CEDAR BLUFFS VICINITY - Pahuk Hill - Pahuk Hill is an impressive promontory overlooking the Platte River. It is one of the five sacred places of the Pawnee and is the best preserved. Pahuk was the most important gathering place of supernaturally endowed animals (Nahu'rak), venerated by the Pawnee.
LESHARA VICINITY -
Leshara Site - Leshara is a Pawnee village occupied immediately prior to the tribe's removal to the Genoa reservation (1851-59). Observations on the village were made by a number of white travelers and early settlers, and it is depicted on an 1856 General Land Office survey plat map.

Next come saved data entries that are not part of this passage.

Definition TABLE_REGISTRY : list TableConfig :=
  [ mkConfig "call_log" "call_started" 48 false;
    mkConfig "recording_log" "start_time" 84 false;
    mkConfig "audit_log" "ts" 84 true;
    mkConfig "agent_log" "event_at" 13 false;
    mkConfig "drop_log" "dropped_at" 84 false;
    mkConfig "call_window_audit" "created_at" 48 true;
    mkConfig "dnc_sync_log" "started_at" 84 true;
    mkConfig "originate_audit" "originated_at" 84 true;
    mkConfig "drop_gate_transition_log" "created_at" 84 false;
    mkConfig "import_errors" "created_at" NINETY_DAYS_AS_MONTHS false;
    mkConfig "queue_calls" "enqueued_at" NINETY_DAYS_AS_MONTHS false;
    mkConfig "queue_log" "created_at" NINETY_DAYS_AS_MONTHS false;
    mkConfig "consent_log" "created_at" 84 true ].

(** ** Dates and names *)

(** Date.UTC and [setUTCMonth]: a month outside the year carries into the year. *)
Definition firstOfMonth (year month : Z) : Z := day_number year month 1 * MS_PER_DAY.

Definition addMonths (d months : Z) : Z :=
  day_number (getUTCFullYear d) (getUTCMonth d + 1 + months) (getUTCDate d) * MS_PER_DAY + time_of d.

Definition partitionNameFromBoundary (boundary : Z) : string :=
  "p_" +:+ zs (getUTCFullYear boundary) +:+ "_" +:+ padn 2 (getUTCMonth boundary + 1).

Definition toDateString (d : Z) : string := String.substring 0 10 (toISOString d).

Definition digit (c : ascii) : option Z :=
  let n := Z.of_nat (nat_of_ascii c) in if (48 <=? n) && (n <=? 57) then Some (n - 48) else None.

(** The number written by a list of digits. *)
Fixpoint digits (acc : Z) (l : list ascii) : option Z :=
  match l with
  | [] => Some acc
  | c :: l' => d ← digit c; digits (10 * acc + d) l'
  end.

(** [new Date(clean + 'T00:00:00Z')]: a date [YYYY-MM-DD]; after anything else a
    description holds (a count of days, a date with a time) the time makes the string
    unparseable. *)
Definition parse_date (s : string) : option Z :=
  match String.list_ascii_of_string s with
  | [y1; y2; y3; y4; s1; m1; m2; s2; d1; d2] =>
      if bool_decide (s1 = "-"%char ∧ s2 = "-"%char) then
        y ← digits 0 [y1; y2; y3; y4]; m ← digits 0 [m1; m2]; d ← digits 0 [d1; d2];
        if (1 <=? m) && (m <=? 12) && (1 <=? d) && (d <=? 31) then Some (day_number y m d * MS_PER_DAY) else None
      else None
  | _ => None
  end.

Definition quote : ascii := "'"%char.

(** Drops a leading quote. *)
Definition unquote (l : list ascii) : list ascii :=
  match l with c :: l' => if bool_decide (c = quote) then l' else l | [] => [] end.

Definition upper (c : ascii) : ascii :=
  let n := nat_of_ascii c in if (97 <=? n)%nat && (n <=? 122)%nat then ascii_of_nat (n - 32) else c.

Definition parsePartitionBoundary (desc : string) : option Z :=
  let clean := trim_list (rev (unquote (rev (unquote (String.list_ascii_of_string desc))))) in
  if bool_decide (map upper clean = String.list_ascii_of_string "MAXVALUE" ∨ clean = []) then None
  else parse_date (String.string_of_list_ascii clean).

(** ** Partitions *)

Record ISchemaPartition := mkPart { PARTITION_NAME : string; PARTITION_DESCRIPTION : string }.

#[export] Instance ISchemaPartition_eq_dec : EqDecision ISchemaPartition.
Proof. solve_decision. Defined.

(** [/^p_\d{4}_\d{2}$/] *)
Definition is_named (p : ISchemaPartition) : bool :=
  match String.list_ascii_of_string (PARTITION_NAME p) with
  | [a; b; y1; y2; y3; y4; c; m1; m2] =>
      bool_decide (a = "p"%char ∧ b = "_"%char ∧ c = "_"%char) &&
      bool_decide (Forall (λ x, is_Some (digit x)) [y1; y2; y3; y4; m1; m2])
  | _ => false
  end.

(** [localeCompare] of two such names is the order of their characters. *)
Definition name_le (p q : ISchemaPartition) : bool := String.leb (PARTITION_NAME p) (PARTITION_NAME q).

Record AuditRowInput := mkAuditRow {
  action : string;
  entityType : string;
  entityId : string;
  boundary : string;
  detail : option string; (* the reason or the error *)
  row_dryRun : bool;
}.

Record Server := mkServer {
  tables : gmap string (list ISchemaPartition);
  audit_rows : list AuditRowInput;
}.

Inductive Ddl : Set :=
  | Reorganize (t name bound : string)
  | DropPartition (t name : string).

Inductive PartitionAction : Set :=
  | add | add_skipped | add_error | drop | drop_skipped_attestation | drop_skipped_disk
  | drop_skipped_table_missing | drop_error.
(* ===== verification/Rbac.v ===== *)
(** Role-based access control: the role/verb/grant matrix of
    [shared/types/src/rbac.ts], the scope predicates of
    [shared/auth/rbac/scope.ts], the decision function [Can] of
    [shared/auth/rbac/can.ts], the audit wrapper of [shared/auth/rbac/audit.ts]
    and the WebSocket map of [shared/auth/rbac/ws-op-map.ts].

    A verb is a constructor named after the source's string with [:] and [-]
    written [_]; [verb_name] gives the string back.  The matrix keeps the rows in
    the source's order, one list per role. *)

From S2P Require Import Prelude.

(** ** Roles *)

Inductive Role : Set := super_admin | admin | supervisor | agent | viewer | integrator.

#[export] Instance Role_eq_dec : EqDecision Role.
Proof. solve_decision. Defined.

Definition ROLES : list Role := [super_admin; admin; supervisor; agent; viewer; integrator].

Definition role_name (r : Role) : string :=
  match r with
  | super_admin => "super_admin" | admin => "admin" | supervisor => "supervisor"
  | agent => "agent" | viewer => "viewer" | integrator => "integrator"
  end.

Definition ROLE_HIERARCHY (r : Role) : Z :=
  match r with
  | super_admin => 100 | admin => 80 | supervisor => 60 | agent => 40
  | viewer => 0 | integrator => 0
  end.

Definition HIERARCHICAL_ROLES : list Role := [super_admin; admin; supervisor; agent].
(** [refresh_consume.v1.lua], atomic. *)
Definition refresh_consume (now : Z) (key1 key2 key3 arg1 : string) (st : Store) : Reply * Store :=
  let len := String.length key1 in
  match hgetall now key1 st with
  | Some r =>
      let token_hash := String.substring (len - 64) 64 key1 in
      (R_OK r, srem now key2 token_hash (del_token now key1 st).2)
  | None =>
      let members := smembers now key2 st in
      if decide (members = ∅) then (R_NOT_FOUND, st)
      else
        let prefix := String.substring 0 (len - 64) key1 in
        let '(deleted, st1) := del_tokens now ((λ m, prefix +:+ m) <$> elements members) st in
        let st2 := del_set key2 st1 in
        let st3 := if bool_decide (key3 ≠ EmptyString) then srem now key3 arg1 st2 else st2 in
        (R_REUSE_DETECTED arg1 deleted, st3)
  end.

Inductive ConsumeResult :=
  | consumed_ok (userId tenantId : Z) (familyId role parentTokenHash : string) (expiresAt : Z)
  | consumed_reuse (familyId : string) (keysRevoked : Z)
  | consumed_not_found.

Record IssueRefreshParams := mkIssue {
  p_tenantId : Z;
  p_userId : Z;
  p_role : string;
  p_ttlSec : Z;
  p_familyId : option string;
  p_parentTokenHash : option string;
  p_ip : option string;
  p_ua : option string;
}.

Record IssuedRefresh := mkIssued { i_token : string; i_tokenHash : string; i_familyId : string; i_expiresAt : Z }.

Section refresh.
Variable sha256Hex : string → string.
Lemma fresh_token_b t f : tokenKey t f (toy_hash "refresh-token-b") ∉ issued refreshing.
Proof.
  rewrite refreshing_issued, list_elem_of_singleton. intros (_ & _ & H)%tokenKey_inj; [|apply toy_hash_length..].
  revert H. vm_compute. discriminate.
Qed.

Lemma demo_ttls : positive_ttls env_defaults.
Proof. split_and!; reflexivity. Qed.

Definition spent_body : RefreshBody := mkRefreshBody "refresh-token-a" "family-1" None.

Lemma refresh_single_use_witness :
  NoDup (accepted refreshing) ∧
  ∀ c w', refresh_begin toy_hash 200 spent_body (world refreshing) ≠ (inr c, w').
Proof.
  destruct (refresh_single_use env_defaults sign String.eqb keep never never padded toy_hash toy_hash_length demo_ttls
    200 refreshing refreshing_reachable) as (Hnd & _ & Hspent & _).
  split; [exact Hnd|]. intros c w'. apply Hspent. apply (bool_decide_unpack _). vm_compute. exact I.
Defined.

(** A refresh between reading the members of a family and deleting them keeps its token
    alive and in no set: the spent token is then answered [refresh_not_found], and the
    new one is accepted. *)
Lemma revoked_between :
  let members := elements (smembers 200 (familyKey 1 "family-1") (store (world logged_in))) in
  let st := (revoke_members 201 1 "family-1" members (store (world refreshed))).2 in
  smembers 201 (familyKey 1 "family-1") st = ∅ ∧
  (consumeRefreshToken toy_hash 202 1 "family-1" "refresh-token-a" None st).1 = consumed_not_found ∧
  ∃ role parent expiresAt, (consumeRefreshToken toy_hash 202 1 "family-1" "refresh-token-b" None st).1 =
    consumed_ok 7 1 "family-1" role parent expiresAt.
Proof. split_and!; [vm_compute; reflexivity..|]. do 3 eexists. vm_compute. reflexivity. Qed.

Lemma spent_in_flight_witness :
  (demo_handle 200 (RefreshBegin spent_body) refreshing).1 = Fail 401 "refresh_not_found" None.
Proof.
  refine (proj1 (spent_in_flight env_defaults sign String.eqb keep never never padded toy_hash toy_hash_length
    demo_ttls 200 spent_body refreshing 0%nat (mkConsumed 7 1 "family-1" "refresh-token-a")
    "refresh-token-b"%string "jti-2"%string (with_login 100 carol) refreshing_reachable _ _ _ _ _ fresh_token_b _ _)).
  - apply (bool_decide_unpack _). vm_compute. exact I.
  - reflexivity.
  - vm_compute. reflexivity.
  - reflexivity.
  - reflexivity.
  - vm_compute. reflexivity.
  - reflexivity.
Defined.

Definition carol_auth : ApiAuth := signed_auth (access_input env_defaults carol (permissionsFor agent)) agent "jti".

Lemma logout_all_outcome_witness :
  ∃ rec x, live 200
    (store (world (demo_handle 200 (RefreshFinish 0 "refresh-token-b" "jti-2")
                     (demo_handle 200 (LogoutAll (Some carol_auth)) refreshing).2).2))
    (tokenKey 1 "family-1" (toy_hash "refresh-token-b")) rec x ∧ user_id rec = 7.
Proof.
  refine (proj2 (proj2 (logout_all_outcome env_defaults sign String.eqb keep never never padded toy_hash toy_hash_length
    demo_ttls 200 carol_auth refreshing refreshing_reachable)) 0%nat (mkConsumed 7 1 "family-1" "refresh-token-a")
    "refresh-token-b"%string "jti-2"%string (with_login 100 carol) _ _ _ _ _).
  - vm_compute. reflexivity.
  - reflexivity.
  - vm_compute. reflexivity.
  - reflexivity.
  - exact fresh_token_b.
Defined.

Definition carol_world : World := mkWorld empty_store one_user [].
Definition wrong_password (name : string) : LoginBody := mkLogin None name "guess".


Lemma lockout_per_spelling_witness :
  (spray env_defaults sign String.eqb keep never padded toy_hash 1000
     [wrong_password "carol "; wrong_password "carol  "; wrong_password "carol   "; wrong_password "carol    ";
      wrong_password "carol     "; wrong_password "carol      "] carol_world).1 =
  replicate 6 (Fail 401 "invalid_credentials" None).
Proof.
  refine (proj1 (lockout_per_spelling env_defaults sign String.eqb keep never padded toy_hash 1000
    [wrong_password "carol "; wrong_password "carol  "; wrong_password "carol   "; wrong_password "carol    ";
      wrong_password "carol     "; wrong_password "carol      "] (mkLogin None "carol" "secret") carol
    EmptyString EmptyString EmptyString carol_world _ _ _ _ _ _)).
  - vm_compute. congruence.
  - reflexivity.
  - reflexivity.
  - repeat (apply Forall_cons; split; [split_and!; vm_compute; reflexivity|]). apply Forall_nil. exact I.
  - repeat (apply Forall_cons; split; [reflexivity|]). apply Forall_nil. exact I.
  - apply (bool_decide_unpack _). vm_compute. exact I.
Defined.

Definition root : User := mkUser 9 1 "root" "secret" db_superadmin true false None.
Definition root_world : World := mkWorld empty_store {[ 9 := root ]} [].

Lemma superadmin_cannot_login_witness :
  (login env_defaults sign String.eqb keep never padded toy_hash 1000 "token" "family" "jti" (mkLogin None "root" "secret")
     root_world).1 = type_error.
Proof.
  pose proof (superadmin_cannot_login env_defaults sign String.eqb keep never padded toy_hash 1000 "token"%string
    "family"%string "jti"%string (mkLogin None "root" "secret") root root_world) as H.
  destruct (login _ _ _ _ _ _ _ _ _ _ _ _ _) as [resp w'].
  apply H; [reflexivity|reflexivity|reflexivity|vm_compute; congruence|reflexivity].
Defined.

Definition supervisor_input : SignAccessTokenInput :=
  mkSign 8 1 "supervisor" (Some (permissionsFor supervisor)) true api 900.

Definition verify_signed (now : Z) (_ : string) (_ : Audience) (_ : Z) (token : string) : result string Payload :=
  if String.eqb token "token" then Ok (signAccessToken env_defaults sign 100 "jti" supervisor_input).2 else Err "bad"%string.

Lemma signed_tokens_unscoped_witness :
  requirePermission call_listen (Some (mkScope (Some 1) (Some 42) None None None None))
    (Some (signed_auth supervisor_input supervisor "jti")) = None.
Proof.
  refine (proj2 (signed_tokens_unscoped env_defaults sign verify_signed 100 200 "jti" supervisor_input
    supervisor (Some "Bearer token"%string) "token"%string _ _ _ _ _) call_listen (sens group_scope) 42 _ _ _).
  - reflexivity.
  - reflexivity.
  - discriminate.
  - vm_compute. reflexivity.
  - reflexivity.
  - discriminate.
  - reflexivity.
  - reflexivity.
Defined.
Definition handleCreateFeedbackForCall (rq : CoachRequest) (uuid : string) (body : option FeedbackBody)
    : CoachDb → CoachResponse * CoachDb :=
  route feedback_create rq (λ auth,
    b ← parsed body;
    agent ← gets (feedback_agent (fq_agent_id b) uuid (a_tenantId auth));
    agentId ← need agent 422 "agent_id required";
    related ← optional_id (fq_related_scorecard_id b);
    f ← create_feedback (a_tenantId auth) agentId (a_uid auth) (fq_body b) related (Some uuid) (rq_now rq);
    _ ← audit rq auth "coaching.feedback.created" "agent_feedback" (zs (fb_id f))
          [("agent_id", ANumber (fb_agentId f)); ("call_uuid", AText uuid)];
    name ← gets (supervisorName (a_uid auth));
    _ ← notify (mkNotification (a_tenantId auth) (fb_agentId f) "coaching.feedback.new" ("Feedback from " +:+ name)
                  (String.substring 0 200 (fq_body b)) "/feedback");
    mret (CFeedback 201 f)).

Definition handleGetAgentFeedback (rq : CoachRequest) (rawAgent : string) (limit offset : option string)
    : CoachDb → CoachResponse * CoachDb :=
  route feedback_read rq (λ auth,
    agentId ← agent_param rawAgent;
    take ← limit_of limit;
    skip ← offset_of offset;
    (λ l, CFeedbackList l None) <$> gets (feedback_for_supervisor (a_tenantId auth) (a_uid auth) (Some agentId) take skip)).
Lemma step_wc_parent i t p : templates db' !! i = Some t → tp_parentId t = Some p →
  ∃ tp, templates db' !! p = Some tp ∧ tp_tenantId tp = tp_tenantId t ∧ tp_active tp = false ∧ tp_version t = tp_version tp + 1.
Proof using Hchange Hwf.
  intros Ht Hp.
  assert ((∃ t0, templates db !! i = Some t0 ∧ same_template t0 t) ∨
          (∃ tp, templates db' !! p = Some tp ∧ tp_tenantId tp = tp_tenantId t ∧ tp_active tp = false ∧
                 tp_version t = tp_version tp + 1)) as [(t0 & Ht0 & Hs)|?]; [|
    destruct Hs as (_ & Htn & Hpar & Hver); rewrite Hpar in Hp; destruct (wc_parent _ Hwf _ _ _ Ht0 Hp) as (tp & H1 & H2 & H3 & H4);
    destruct (step_templates _ _ H1) as (tp' & H1' & (_ & Htn' & _ & Hver') & Ha); exists tp'; split_and!; try done; [congruence|auto|congruence]|done].
  clear - Ht Hp Hchange Hwf. pose proof template_below as Hbelow. cases.
  all: unfold same_template in *.
  all: try (left; exists t; by split_and!).
  all: lookups; destruct_and?.
  all: try (left; eexists; split; [done|]; by split_and!).
  all: try (left; eexists; split; [match goal with H : tp_id ?x = tp_id _ |- _ !! tp_id ?x = _ => rewrite H end; done|]; by split_and!).
  right. exists archived. match goal with H : tp_id archived = tp_id old |- _ => rewrite <- H end.
  split; [apply lookup_insert_eq|]. split_and!; [congruence|done|lia].
Qed.

(** A template that got a new version was active before. *)
Lemma step_new_version i t : templates db' !! i = Some t → is_Some (tp_parentId t) →
  (∃ t0, templates db !! i = Some t0 ∧ tp_parentId t0 = tp_parentId t) ∨
  (i = next_template db ∧ ∃ old, tp_parentId t = Some (tp_id old) ∧ templates db !! tp_id old = Some old ∧ tp_active old = true).
Proof using Hchange Hwf.
  intros Ht [p Hp]. cases.
  all: unfold same_template in *.
  all: try (left; exists t; first [done|congruence|by split_and!]).
  all: lookups; destruct_and?.
  all: try (left; eexists; split; [done|]; first [done|congruence|by split_and!]).
  all: try (left; eexists; split; [match goal with H : tp_id ?x = tp_id _ |- _ !! tp_id ?x = _ => rewrite H end; done|]; first [done|congruence|by split_and!]).
  right. split; [done|]. exists old. by split_and!.
Qed.

Lemma step_wc_child i j ti tj p : templates db' !! i = Some ti → templates db' !! j = Some tj →
  tp_parentId ti = Some p → tp_parentId tj = Some p → i = j.
Proof using Hchange Hwf.
  intros Hi Hj Hpi Hpj.
  destruct (step_new_version _ _ Hi) as [(ti0 & Hi0 & Ei)|(-> & old & Eold & Hold & Ha)]; [by rewrite Hpi| |].
  all: destruct (step_new_version _ _ Hj) as [(tj0 & Hj0 & Ej)|(-> & oldj & Eoldj & Holdj & Haj)]; [by rewrite Hpj| |]; try done.
  - apply (wc_child _ Hwf i j ti0 tj0 p); congruence.
  - destruct (wc_parent _ Hwf i ti0 p Hi0) as (tp & Htp & _ & Hna & _); [congruence|]. simplify_eq. congruence.
  - destruct (wc_parent _ Hwf j tj0 p Hj0) as (tp & Htp & _ & Hna & _); [congruence|]. simplify_eq. congruence.
Qed.

(** A scorecard after the change is one from before, or new. *)
Lemma step_scorecards i s : scorecards db' !! i = Some s →
  (∃ s0, scorecards db !! i = Some s0 ∧ same_scorecard s0 s) ∨
  (i = next_scorecard db ∧ sc_tenantId s = tenant ∧ sc_status s = draft ∧
   getByCallUuid server (sc_callUuid s) tenant db = None ∧
   ∃ t, templates db' !! sc_templateId s = Some t ∧ tp_tenantId t = tenant).
Proof using Hchange Hwf.
  intros Hs. cases.
  all: unfold same_scorecard in *.
  all: try (left; exists s; first [done|congruence|by split_and!]).
  all: lookups; destruct_and?.
  all: try (left; eexists; split; [done|]; first [done|congruence|by split_and!]).
  all: try (left; eexists; split; [match goal with H : sc_id ?x = sc_id _ |- _ !! sc_id ?x = _ => rewrite H end; done|]; first [done|congruence|by split_and!]).
  right. split_and!; try done. by eexists.
Qed.

Lemma getByCallUuid_none uuid tn i s :
  getByCallUuid server uuid tn db = None → scorecards db !! i = Some s → sc_tenantId s = tn →
  same_text server uuid (sc_callUuid s) = false.
Proof.
  intros Hnone Hs Ht. pose proof (find_none _ _ Hnone s) as H. cbn in H.
  rewrite (proj2 (Z.eqb_eq _ _) Ht), andb_true_r in H. apply H. apply list_elem_of_In, elem_of_rows. by exists i.
Qed.
Definition serialized_columns : list (string * string * Reading) :=
  [("name", "name", as_is); ("active", "active", as_is); ("dial_method", "dialMethod", as_is);
   ("auto_dial_level", "autoDialLevel", as_number); ("adaptive_max_level", "adaptiveMaxLevel", as_number);
   ("adaptive_drop_pct", "adaptiveDropPct", as_number); ("dial_timeout_sec", "dialTimeoutSec", as_is);
   ("wrapup_seconds", "wrapupSeconds", as_is); ("next_agent_call", "nextAgentCall", as_is);
   ("available_only_tally", "availableOnlyTally", as_is); ("hopper_size_target", "hopperSizeTarget", as_is);
   ("hopper_multiplier", "hopperMultiplier", as_number);
   ("caller_id_carrier_id", "callerIdCarrierId", as_optional_number);
   ("caller_id_override", "callerIdOverride", as_is); ("recording_mode", "recordingMode", as_is);
   ("amd_enabled", "amdEnabled", as_is); ("amd_action", "amdAction", as_is); ("vmdrop_audio", "vmdropAudio", as_is);
   ("safe_harbor_audio", "safeHarborAudio", as_is); ("script_id", "scriptId", as_optional_number);
   ("webform_url", "webformUrl", as_is); ("dial_status_filter", "dialStatusFilter", as_is);
   ("call_time_id", "callTimeId", as_optional_number); ("use_internal_dnc", "useInternalDnc", as_is);
   ("use_federal_dnc", "useFederalDnc", as_is); ("use_state_dnc", "useStateDnc", as_is);
   ("pause_codes_required", "pauseCodesRequired", as_is); ("hot_keys_active", "hotKeysActive", as_is);
   ("closer_ingroups", "closerIngroups", as_is); ("unknown_tz_policy", "unknownTzPolicy", as_is);
   ("dial_level", "dialLevel", as_number); ("lock_ttl_sec", "lockTtlSec", as_is);
   ("min_hopper_level", "minHopperLevel", as_is); ("max_hopper_level", "maxHopperLevel", as_is);
   ("hopper_buffer_multiplier", "hopperBufferMultiplier", as_number);
   ("recycle_delay_seconds", "recycleDelaySeconds", as_is); ("max_calls_per_lead", "maxCallsPerLead", as_is);
   ("dial_statuses", "dialStatuses", as_is); ("low_water_pct", "lowWaterPct", as_is);
   ("high_water_pct", "highWaterPct", as_is); ("over_fetch_ratio", "overFetchRatio", as_number);
   ("machine_terminal", "machineTerminal", as_is); ("lead_filter_sql", "leadFilterSql", as_is);
   ("multi_list_mix", "multiListMix", as_is)]%string.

Woodcliff Site - During the 1850s the Skidi band of the Pawnee lived in a village near present day Fremont prior to their removal to the Genoa reservation. The Woodcliff Site is probably the cemetery for that community. It has the potential to provide valuable data for the study of late historic Pawnee mortuary customs, diet, and disease.
YUTAN VICINITY - Yutan Site - Spanish colonial correspondence from 1777 noting the existence of a large Oto Indian village "fifteen leagues" up the Platte River from the Missouri likely refers to the Yutan Site. The village was occupied until 1835, when the Oto moved down river in an effort to ease tensions with neighboring tribes and American citizens. The village was visited by a number of American travelers including John Irving in 1833, who provided descriptions of the village and specific lodge construction features. During the late eighteenth and nineteenth century Yutan would have been the first major Indian settlement seen by fur traders on the journey up the Platte to western bison hunting and beaver trapping ranges.